(* ===== verification/AuthPolicies.v ===== *)
(** * The stored overlays of a scope ([auth/policies.py])

    Catalog policies, routing overlays, budgets, catalog adoptions and price overrides, as tables
    keyed by their scope: a team, an organisation (its default, under its own id) or a member.  A
    JSON column holds the value that is read back from it.  An upsert bumps the version of the row
    it replaces.  Timestamps, authors and the pre-warm flag, which nothing that routes a
    request reads, are left out. *)

From S2P Require Import Prelude.
From S2P Require Import PyStr.
From S2P Require Import PyDict.
From S2P Require Import Catalog.
From S2P Require Import Identity.
From S2P Require Import Policy.
From S2P Require Import Budgets.

Local Open Scope py_scope.

(** ** Tables *)

(** [ValueError], or a violated key. *)
Inductive AuthError : Type := AValue (msg : string) | AIntegrity.

Definition CATALOG_MODES : list string := ["allow"; "deny"; "allow_all"; "allowlist"].
Definition ROUTING_OPTIMIZE : list string := ["quality"; "balanced"; "cost"].
Definition BUDGET_ACTIONS : list string := ["observe"; "downgrade"; "reject"].

(** A row of [catalog_policies], [routing_policies] or [budgets]. *)
Record Scoped (V : Type) := { sc_org : string; sc_version : Z; sc_by : option string; sc_value : V }.
Arguments sc_org {V} _.
Arguments sc_version {V} _.
Arguments sc_by {V} _.
Arguments sc_value {V} _.

(** A row of [catalog_adoptions]; its entry is [None] when it is not a mapping. *)
Record Adoption := { ap_entry : option CatalogEntry; ap_upstream : string; ap_provider : string; ap_by : option string }.

Record SnapshotRow := { ss_price_in : option Q; ss_price_out : option Q; ss_first_seen : Q; ss_last_seen : Q }.

Record Overlays := {
  catalog_policies : list (string * Scoped CatalogBlob);
  routing_policies : list (string * Scoped RoutingBlob);
  budgets : list (string * Scoped BudgetRow);
  budget_alerts : list (string * string * Q);
  adoptions : list (string * string * Adoption);
  overrides : list (string * string * PriceRow);
  catalog_snapshots : list (string * string * SnapshotRow);
  provider_prefs : list (string * bool);
}.

Definition no_overlays : Overlays :=
  {| catalog_policies := []; routing_policies := []; budgets := []; budget_alerts := []; adoptions := []; overrides := [];
     catalog_snapshots := []; provider_prefs := [] |}.

Definition set_catalogs t (o : Overlays) : Overlays :=
  {| catalog_policies := t; routing_policies := routing_policies o; budgets := budgets o; budget_alerts := budget_alerts o;
     adoptions := adoptions o; overrides := overrides o; catalog_snapshots := catalog_snapshots o; provider_prefs := provider_prefs o |}.
Definition set_routings t (o : Overlays) : Overlays :=
  {| catalog_policies := catalog_policies o; routing_policies := t; budgets := budgets o; budget_alerts := budget_alerts o;
     adoptions := adoptions o; overrides := overrides o; catalog_snapshots := catalog_snapshots o; provider_prefs := provider_prefs o |}.
Definition set_budgets t (o : Overlays) : Overlays :=
  {| catalog_policies := catalog_policies o; routing_policies := routing_policies o; budgets := t; budget_alerts := budget_alerts o;
     adoptions := adoptions o; overrides := overrides o; catalog_snapshots := catalog_snapshots o; provider_prefs := provider_prefs o |}.
Definition set_alerts t (o : Overlays) : Overlays :=
  {| catalog_policies := catalog_policies o; routing_policies := routing_policies o; budgets := budgets o; budget_alerts := t;
     adoptions := adoptions o; overrides := overrides o; catalog_snapshots := catalog_snapshots o; provider_prefs := provider_prefs o |}.
Definition set_adoptions t (o : Overlays) : Overlays :=
  {| catalog_policies := catalog_policies o; routing_policies := routing_policies o; budgets := budgets o; budget_alerts := budget_alerts o;
     adoptions := t; overrides := overrides o; catalog_snapshots := catalog_snapshots o; provider_prefs := provider_prefs o |}.
Definition set_overrides t (o : Overlays) : Overlays :=
  {| catalog_policies := catalog_policies o; routing_policies := routing_policies o; budgets := budgets o; budget_alerts := budget_alerts o;
     adoptions := adoptions o; overrides := t; catalog_snapshots := catalog_snapshots o; provider_prefs := provider_prefs o |}.
Definition set_snapshots t (o : Overlays) : Overlays :=
  {| catalog_policies := catalog_policies o; routing_policies := routing_policies o; budgets := budgets o; budget_alerts := budget_alerts o;
     adoptions := adoptions o; overrides := overrides o; catalog_snapshots := t; provider_prefs := provider_prefs o |}.
Definition set_prefs t (o : Overlays) : Overlays :=
  {| catalog_policies := catalog_policies o; routing_policies := routing_policies o; budgets := budgets o; budget_alerts := budget_alerts o;
     adoptions := adoptions o; overrides := overrides o; catalog_snapshots := catalog_snapshots o; provider_prefs := t |}.

(** ** Policies and budgets *)

(** [SELECT * ... WHERE team_id = ?], nothing for an empty key. *)
Definition scoped_get {V} (t : list (string * Scoped V)) (key : string) : option (Scoped V) :=
  if key ≡? "" then None else dget t key.

(** [INSERT ... ON CONFLICT (team_id) DO UPDATE ... version = version + 1] *)
Definition upsert_scoped {V} (t : list (string * Scoped V)) (key org : string) (by_ : option string) (v : V) : list (string * Scoped V) :=
  dset t key {| sc_org := org;
                sc_version := match dget t key with Some old => sc_version old + 1 | None => 1 end;
                sc_by := by_; sc_value := v |}.

Definition get_catalog_policy (team : string) (o : Overlays) : option (Scoped CatalogBlob) := scoped_get (catalog_policies o) team.

(** The blob carries the mode that is asked for; ["allow"] is the default of the keyword. *)
Definition set_catalog_policy (team org : string) (by_ : option string) (b : CatalogBlob) (o : Overlays)
    : res AuthError (option (Scoped CatalogBlob) * Overlays) :=
  if negb (default "allow" (mode b) ∈? CATALOG_MODES) then Err (AValue "unknown catalog-policy mode")
  else let b := {| mode := Some (default "allow" (mode b)); models := models b; residency := residency b; blob_default_model := blob_default_model b |} in
       let o := set_catalogs (upsert_scoped (catalog_policies o) team org by_ b) o in
       Ok (get_catalog_policy team o, o).

(** What [set_routing_policy] stores of its keywords and [get_routing_policy] reads back. *)
Definition stored_routing (b : RoutingBlob) : RoutingBlob :=
  {| bindings := bindings b; blob_optimize := blob_optimize b; blob_custom_labels := blob_custom_labels b; blob_stick_ttls := blob_stick_ttls b;
     blob_cache := blob_cache b; blob_fail_policy := Some (normal_fail_policy (blob_fail_policy b)); blob_taxonomy := blob_taxonomy b;
     blob_classifier_model := nonempty (blob_classifier_model b); blob_optimizer_steers_tools := blob_optimizer_steers_tools b |}.

Definition get_routing_policy (team : string) (o : Overlays) : option (Scoped RoutingBlob) := scoped_get (routing_policies o) team.

Definition set_routing_policy (team org : string) (by_ : option string) (b : RoutingBlob) (o : Overlays)
    : res AuthError (option (Scoped RoutingBlob) * Overlays) :=
  if match blob_optimize b with Some p => negb (p ∈? ROUTING_OPTIMIZE) | None => false end then Err (AValue "unknown optimize preset")
  else let o := set_routings (upsert_scoped (routing_policies o) team org by_ (stored_routing b)) o in
       Ok (get_routing_policy team o, o).

Definition get_budget (team : string) (o : Overlays) : option (Scoped BudgetRow) := scoped_get (budgets o) team.

Definition list_budgets (org : string) (o : Overlays) : list (string * Scoped BudgetRow) :=
  sort_by (λ x y, str_leb x.1 y.1) (List.filter (λ kr : string * Scoped BudgetRow, sc_org kr.2 ≡? org) (budgets o)).

Definition set_budget (team org : string) (by_ : option string) (monthly_usd : Q) (act : string) (thresholds : option (list Q)) (o : Overlays)
    : res AuthError (option (Scoped BudgetRow) * Overlays) :=
  if negb (act ∈? BUDGET_ACTIONS) then Err (AValue "unknown budget action")
  else let o := set_budgets (upsert_scoped (budgets o) team org by_
                  {| monthly := Some monthly_usd; row_thresholds := default [5 # 10; 8 # 10; 1%Q] thresholds; row_action := Some act |}) o in
       Ok (get_budget team o, o).

Definition delete_budget (key : string) (o : Overlays) : bool * Overlays :=
  match get_budget key o with Some _ => (true, set_budgets (dpop (budgets o) key) o) | None => (false, o) end.

(** [budget_alert_fire_once]; [up]: the statement does not fail. *)
Definition budget_alert_fire_once (up : bool) (scope period : string) (threshold : Q) (o : Overlays) : bool * Overlays :=
  if negb up || existsb (λ x : string * string * Q, (x.1.1 ≡? scope) && (x.1.2 ≡? period) && Qeq_bool x.2 threshold) (budget_alerts o) then (false, o)
  else (true, set_alerts (budget_alerts o ++ [(scope, period, threshold)]) o).

(** ** Adoptions *)

(** The rows of a scope, by their second key. *)
Definition rows_of {V} (scope : string) (t : list (string * string * V)) : list (string * V) :=
  sort_by (λ x y, str_leb x.1 y.1) (omap (λ r : string * string * V, if r.1.1 ≡? scope then Some (r.1.2, r.2) else None) t).

Definition list_adoptions (scope : string) (o : Overlays) : list (string * Adoption) :=
  if scope ≡? "" then [] else rows_of scope (adoptions o).

Definition get_adoption (scope i : string) (o : Overlays) : option Adoption :=
  if scope ≡? "" then None else dget (adoptions o) (scope, i).

Definition add_adoption (scope i : string) (ad : Adoption) (o : Overlays) : option Adoption * Overlays :=
  let o := set_adoptions (dset (adoptions o) (scope, i) ad) o in (get_adoption scope i o, o).

Definition remove_adoption (scope i : string) (o : Overlays) : bool * Overlays :=
  if scope ≡? "" then (false, o)
  else match dget (adoptions o) (scope, i) with
       | Some _ => (true, set_adoptions (dpop (adoptions o) (scope, i)) o)
       | None => (false, o)
       end.

(** ** Snapshots and the auto-adopt preference *)

Definition snapshot_rows (provider : string) (o : Overlays) : list (string * SnapshotRow) := rows_of provider (catalog_snapshots o).

Definition upsert_snapshot (provider slug : string) (price_in price_out : option Q) (now : Q) (o : Overlays) : Overlays :=
  set_snapshots (dset (catalog_snapshots o) (provider, slug)
    {| ss_price_in := price_in; ss_price_out := price_out;
       ss_first_seen := match dget (catalog_snapshots o) (provider, slug) with Some r => ss_first_seen r | None => now end;
       ss_last_seen := now |}) o.

Definition get_auto_adopt (provider : string) (o : Overlays) : bool := default false (dget (provider_prefs o) provider).
Definition set_auto_adopt (provider : string) (enabled : bool) (o : Overlays) : Overlays := set_prefs (dset (provider_prefs o) provider enabled) o.

(** ** Price overrides *)

Definition PriceOverride : Type := string * string * PriceRow.

(** The rows of any of the scopes, by model; falsy scopes are dropped. *)
Definition list_price_overrides (scopes : list string) (o : Overlays) : list PriceOverride :=
  let keys := List.filter (λ k, negb (k ≡? "")) scopes in
  sort_by (λ x y : PriceOverride, str_leb x.1.2 y.1.2) (List.filter (λ r : PriceOverride, r.1.1 ∈? keys) (overrides o)).

(** The stored row; reading it back under an empty scope finds none, and the code's [next] raises. *)
Definition set_price_override (scope model : string) (row : PriceRow) (o : Overlays) : option PriceOverride * Overlays :=
  let o := set_overrides (dset (overrides o) (scope, model) row) o in
  (List.find (λ r : PriceOverride, r.1.2 ≡? model) (list_price_overrides [scope] o), o).

Definition remove_price_override (scope model : string) (o : Overlays) : bool * Overlays :=
  if scope ≡? "" then (false, o)
  else match dget (overrides o) (scope, model) with
       | Some _ => (true, set_overrides (dpop (overrides o) (scope, model)) o)
       | None => (false, o)
       end.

### REQUIRED WORK
Your answer should be the lines of the listing above between the line holding "overrides := [];" and the line holding "budget_alerts := t;", inclusive, restated word for word and alone.

### SOLUTION
  {| catalog_policies := []; routing_policies := []; budgets := []; budget_alerts := []; adoptions := []; overrides := [];
     catalog_snapshots := []; provider_prefs := [] |}.

Definition set_catalogs t (o : Overlays) : Overlays :=
  {| catalog_policies := t; routing_policies := routing_policies o; budgets := budgets o; budget_alerts := budget_alerts o;
     adoptions := adoptions o; overrides := overrides o; catalog_snapshots := catalog_snapshots o; provider_prefs := provider_prefs o |}.
Definition set_routings t (o : Overlays) : Overlays :=
  {| catalog_policies := catalog_policies o; routing_policies := t; budgets := budgets o; budget_alerts := budget_alerts o;
     adoptions := adoptions o; overrides := overrides o; catalog_snapshots := catalog_snapshots o; provider_prefs := provider_prefs o |}.
Definition set_budgets t (o : Overlays) : Overlays :=
  {| catalog_policies := catalog_policies o; routing_policies := routing_policies o; budgets := t; budget_alerts := budget_alerts o;
     adoptions := adoptions o; overrides := overrides o; catalog_snapshots := catalog_snapshots o; provider_prefs := provider_prefs o |}.
Definition set_alerts t (o : Overlays) : Overlays :=
  {| catalog_policies := catalog_policies o; routing_policies := routing_policies o; budgets := budgets o; budget_alerts := t;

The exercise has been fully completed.